Потом я провел день в седле и был рад, что я один. Удобно сидел, прикрыв лицо капюшоном, позволяя ноге отдыхать – та все еще давала о себе знать. Управлял одной рукой, второй лаская мой шар желаний.
Становилось холоднее.
На следующий день пески эрга незаметно закончились, и вокруг нас встали растения. Чужие, каких я раньше не видел.
Перед нами раскидывалась плоская каменистая равнина, а за ней вставали серые, печальные горы. Небо затягивали ровные серые тучи.
Все танцевали меж камней, бактрианы ревели, а я не хотел спускаться на землю, смотрел на все сверху.
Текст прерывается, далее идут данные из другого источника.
(** The context-free existence check is exact.  In every reachable system,
    [MightExist] says yes to a URI exactly when the backend accepts reports and
    the version the URI carries is the committed version of some reporter that is
    registered and available: the token table never points to the wrong reporter
    and never misses one. *)
Theorem MightExist_exact s uris i u :
  reachable s -> uris !! i = Some u ->
  MightExist uris (be s) !! i = Some true <->
  AcceptingReports (be s) = true /\ exists v k st node,
    ParseSnapshotUriInfo u = Some v /\ snapshot_versions (be s) !! k = Some st /\ committed st = v /\
    instance_nodes (be s) !! k = Some node /\ available node = true.
Proof.
  intros Hr Hi. pose proof (reachable_tokens s Hr) as H. unfold sys_tokens_ok in H. unfold MightExist.
  destruct (AcceptingReports (be s)); cbn [negb]; rewrite list_lookup_fmap, Hi; cbn [fmap option_fmap option_map].
  2: { split; [done|by intros [? _]]. }
  unfold MightExist_one. destruct (ParseSnapshotUriInfo u) as [v|] eqn:Ev.
  2: { split; [done|]. intros [_ (v & k & st & node & ? & _)]. done. }
  assert (Hv : v <> []).
  { unfold ParseSnapshotUriInfo in Ev. destruct (negb _); [done|]. cbv zeta in Ev.
    destruct (IsValidSnapshotVersionToken _) eqn:E; [|done]. simplify_eq. by apply valid_token_nonempty. }
  split.
  - intros [= Hm]. split; [done|]. destruct (snapshot_token_owners (be s) !! v) as [k|]; [|done].
    destruct (snapshot_versions (be s) !! k) as [st|] eqn:Ek; [|done]. case_bool_decide as Hc; [|done]. cbn [negb] in Hm.
    destruct (instance_nodes (be s) !! k) as [node|] eqn:En; [|done]. eauto 10.
  - intros [_ (v' & k & st & node & [= <-] & Hk & Hc & Hn & Ha)].
    assert (snapshot_token_owners (be s) !! v = Some k) as -> by (apply (tk_owner _ _ _ _ _ _ H); eauto).
    rewrite Hk, Hn. rewrite bool_decide_eq_true_2 by done. cbn [negb]. by rewrite Ha.
Qed.

Definition demo_uri : StandardUri :=
  mkStandardUri (chars_of "p") [] (chars_of "h") 0 [] [(kSnapshotVersionParam, demo_token)].

Lemma MightExist_exact_witness : MightExist [demo_uri] demo_b3 !! 0%nat = Some true.
Proof.
  apply (MightExist_exact demo_s4 [demo_uri] 0 demo_uri).
  - exact demo_reachable4.
  - reflexivity.
  - split; [vm_compute; reflexivity|].
    exists demo_token, demo_key, (state_of demo_b3 demo_key), (default (fresh_node 0 []) (instance_nodes demo_b3 !! demo_key)).
    split_and!; vm_compute; reflexivity.
Defined.
(** The handle of an entry: its value and [total_charge]. *)
Record LRUHandle := mkHandle { value : MetaMemCacheItem; total_charge : Z }.

(** Compile-time sizes and the configuration of the cache: the shard a key
    hashes to and the capacity of one shard. *)
Record LocalConfig := mkConfig {
  sizeof_ptr : Z;
  sizeof_shared_ptr : Z;
  sizeof_CacheLocation : Z;
  sizeof_LocationSpec : Z;
  sizeof_MetaMemCacheItem : Z;
  shard_of : KeyType -> nat;
  capacity_ : Z;
}.

Record MetaLocalBackend := mkLocal {
  cfg : LocalConfig;
  table_ : gmap KeyType LRUHandle;
  usage_ : nat -> Z;
  clock_ : nat -> Z;
}.

Definition str_size (s : string) : Z := Z.of_nat (String.length s).

Section sizes.
Variable c : LocalConfig.
Local Open Scope Z_scope.

Definition EstimateMemUsage (l : CacheLocation) : Z :=
  foldl (fun usage sp => usage + (sizeof_LocationSpec c + str_size (name sp) + str_size (uri sp)))
    (sizeof_CacheLocation c + str_size (id l)) (location_specs l).

Definition ptr_usage (p : CacheLocationConstPtr) : Z :=
  match p with Some l => EstimateMemUsage l | None => 0 end.

Definition EstimateLocationEntryUsage (i : LocationId) (p : CacheLocationConstPtr) : Z :=
  sizeof_ptr c * 4 + str_size i + sizeof_shared_ptr c + ptr_usage p.

Definition prop_usage (n v : string) : Z := sizeof_ptr c * 4 + str_size n + str_size v.

Definition Size (it : MetaMemCacheItem) : Z :=
  sizeof_MetaMemCacheItem c + map_sum EstimateLocationEntryUsage (locations_ it)
  + map_sum prop_usage (properties_ it).

End sizes.

(** ** The cache operations the store uses *)

Definition GetCurrentTimeUs (s : MetaLocalBackend) : Z * MetaLocalBackend :=
  (clock_ s 0, mkLocal (cfg s) (table_ s) (usage_ s) (fun n => clock_ s (S n))).

Definition add_usage (sh : nat) (delta : Z) (u : nat -> Z) : nat -> Z :=
  fun n => if bool_decide (n = sh) then (u n + delta)%Z else u n.

(** [DoInsertItemUnsafe] with a handle requested: strict capacity, no
    eviction, a replaced entry gives its charge back. *)
Definition DoInsertItemUnsafe (k : KeyType) (e : LRUHandle) (s : MetaLocalBackend)
    : ErrorCode * MetaLocalBackend :=
  let sh := shard_of (cfg s) k in
  if (capacity_ (cfg s) <? usage_ s sh + total_charge e)%Z then (EC_NOSPC, s)
  else
    let u := add_usage sh (total_charge e) (usage_ s) in
    let u := match table_ s !! k with
             | Some old => add_usage sh (- total_charge old) u
             | None => u
             end in
    (EC_OK, mkLocal (cfg s) (<[k := e]> (table_ s)) u (clock_ s)).

(** [InsertItemIfAbsent]. *)
Definition InsertItemIfAbsent (k : KeyType) (e : LRUHandle) (s : MetaLocalBackend)
    : ErrorCode * MetaLocalBackend :=
  match table_ s !! k with
  | Some _ => (EC_EXIST, s)
  | None => DoInsertItemUnsafe k e s
  end.

(** [AdjustCharge] on the entry of [k]. *)
Definition AdjustCharge (k : KeyType) (delta : Z) (s : MetaLocalBackend) : MetaLocalBackend :=
  match table_ s !! k with
  | None => s
  | Some e =>
      let sh := shard_of (cfg s) k in
      if (0 <? delta)%Z then
        mkLocal (cfg s) (<[k := mkHandle (value e) (total_charge e + delta)%Z]> (table_ s))
          (add_usage sh delta (usage_ s)) (clock_ s)
      else if (delta <? 0)%Z then
        let decrease := Z.min (Z.min (- delta) (total_charge e)) (usage_ s sh) in
        mkLocal (cfg s) (<[k := mkHandle (value e) (total_charge e - decrease)%Z]> (table_ s))
          (add_usage sh (- decrease) (usage_ s)) (clock_ s)
      else s
  end.
(** Hydrating and backfilling: entries put if absent are persistent ones. *)
Lemma put_absent_sync P rows codes r C C' :
  steps (cond_step put_if_absent_step) (zip rows codes) r C C' ->
  (forall k, coherent_at kRecover P C k) ->
  (forall i kl, rows !! i = Some kl -> codes !! i = Some EC_OK ->
     is_Some (C !! kl.1) \/ P !! kl.1 = Some kl.2) ->
  (forall k, C' !! k = C !! k \/ C' !! k = P !! k) /\
  (forall k, is_Some (C !! k) -> is_Some (C' !! k)) /\
  (forall i kl e, rows !! i = Some kl -> codes !! i = Some EC_OK -> r !! i = Some e ->
     e = EC_OK \/ e = EC_EXIST -> is_Some (C' !! kl.1)).
Proof.
  revert codes r C. induction rows as [|[k ls] rows IH]; intros codes r C Hs Hco Hrows.
  { simpl in Hs. inversion Hs; subst. split_and!; auto. done. }
  destruct codes as [|g codes]; simpl in Hs.
  { inversion Hs; subst. split_and!; auto. done. }
  inversion Hs as [|? e ? r' ? C1 ? HR Hs']; subst.
  assert (Hone : (forall k', C1 !! k' = C !! k' \/ C1 !! k' = P !! k') /\
    (forall k', is_Some (C !! k') -> is_Some (C1 !! k')) /\
    (g = EC_OK -> e = EC_OK \/ e = EC_EXIST -> is_Some (C1 !! k))).
  { unfold cond_step in HR. simpl in HR. case_bool_decide as Hg; [|destruct HR as [_ ->]; split_and!; auto; done].
    destruct HR as [(-> & Hk & ->)|[(-> & Hk & ->)|([Hh1 Hh2] & Hx & ->)]]; simpl in *.
    - split_and!; auto.
    - subst g. destruct (Hrows 0 (k, ls) eq_refl eq_refl) as [[x Hx]|Hp]; simpl in *; [congruence|].
      split_and!.
      + intros k'. destruct (decide (k' = k)) as [->|]; [right; by rewrite lookup_insert_eq, Hp|].
        left. by rewrite lookup_insert_ne.
      + intros k' Hk'. destruct (decide (k' = k)) as [->|]; [by rewrite lookup_insert_eq|].
        by rewrite lookup_insert_ne.
      + intros. by rewrite lookup_insert_eq.
    - split_and!; auto. intros _ [?|?]; congruence. }
  destruct Hone as (H1 & H2 & H3).
  destruct (IH codes r' C1 Hs') as (G1 & G2 & G3).
  { intros k'. destruct (H1 k') as [E|E]; unfold coherent_at; rewrite E; [apply Hco|by left]. }
  { intros i kl Hi Hc. destruct (Hrows (S i) kl Hi Hc) as [?|?]; [left; auto|by right]. }
  split_and!.
  - intros k'. destruct (G1 k') as [->|]; auto.
  - auto.
  - intros [|i] kl e' Hi Hc He Hor; simplify_eq/=; [by apply G2, H3|by eapply G3].
Qed.

Definition synced (K : list KeyType) P C : Prop :=
  forall k, coherent_at st P C k /\ (k ∈ K -> C !! k = P !! k).

(** The three effects of a mirrored step on the keys of the batch. *)
Lemma put_sim (a : KeyType * CacheLocationMap) P e1 P1 C e2 C1 :
  put_step a P e1 P1 -> cond_step put_step (a, e1) C e2 C1 -> (e1 = EC_OK -> e2 = EC_OK) ->
  (P1 = <[a.1 := a.2]> P /\ C1 = <[a.1 := a.2]> C) \/ (P1 = P /\ C1 = C).
Proof.
  intros H1 H2 Hm. unfold cond_step in H2. simpl in H2. case_bool_decide as E.
  - subst. rewrite (Hm eq_refl) in H2. left. destruct H1 as [[_ ->]|[[] _]]; [|done]. destruct H2 as [[_ ->]|[[] _]]; done.
  - destruct H2 as [_ ->]. right. by destruct H1 as [[? _]|[_ ->]].
Qed.

Lemma upsert_sim (a : KeyType * CacheLocationMap) P e1 P1 C e2 C1 :
  upsert_step a P e1 P1 -> cond_step upsert_step (a, e1) C e2 C1 -> (e1 = EC_OK -> e2 = EC_OK) ->
  (P1 = <[a.1 := a.2 ∪ default ∅ (P !! a.1)]> P /\ C1 = <[a.1 := a.2 ∪ default ∅ (C !! a.1)]> C) \/ (P1 = P /\ C1 = C).
Proof.
  intros H1 H2 Hm. unfold cond_step in H2. simpl in H2. case_bool_decide as E.
  - subst. rewrite (Hm eq_refl) in H2. left. destruct H1 as [[_ ->]|[[] _]]; [|done]. destruct H2 as [[_ ->]|[[] _]]; done.
  - destruct H2 as [_ ->]. right. by destruct H1 as [[? _]|[_ ->]].
Qed.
Нашли небольшой ручей. Бенкей принес мне баклагу с водой, и я наклонился в стремени, чтобы принять этот подарок, улыбнулся амитраю, но мне казалось, что у меня треснет лицо.
Я отпил глоток пресной воды, отдал баклагу, а потом вынул трубку из багажа Бруса и набил ее бакхуном.
– Условия совершенно ясны, – объяснял Н’Гома. – Посреди пустоши есть линия, выложенная большими камнями. И еще одна. Мы можем пересекать первую, но не можем и шага ступать за вторую. Никто не может ее пересечь, иначе погибнет. Они, люди-медведи, ведут себя точно так же. Переходят через первую из них – но не могут перейти через вторую. Между линиями мы выкладываем свой товар и отступаем. Они его осматривают и рядом кладут плату. Если она достаточная, мы подходим и забираем ее в мешки. Если слишком мала – отступаем и ждем. Они либо добавляют, либо нет. Мы тоже можем что-то добавить либо убрать. Так это действует. И действует уже много лет.
– И никто не обманывает?! – спросил Бенкей. – Это же легко.
– Если мы обманем, они начнут убивать караваны. Если они – мы перестанем приезжать. Все просто. Даже амитрай должен это понять.
Следующие дни мы носили товар. Мешки с плитками соли, хорошо запечатанные кувшины и свернутые шкуры каменных волов. Всего было немало. Мы складывали товар за линией валунов, в местах, которые показывал Н’Гома, и возвращались за следующим.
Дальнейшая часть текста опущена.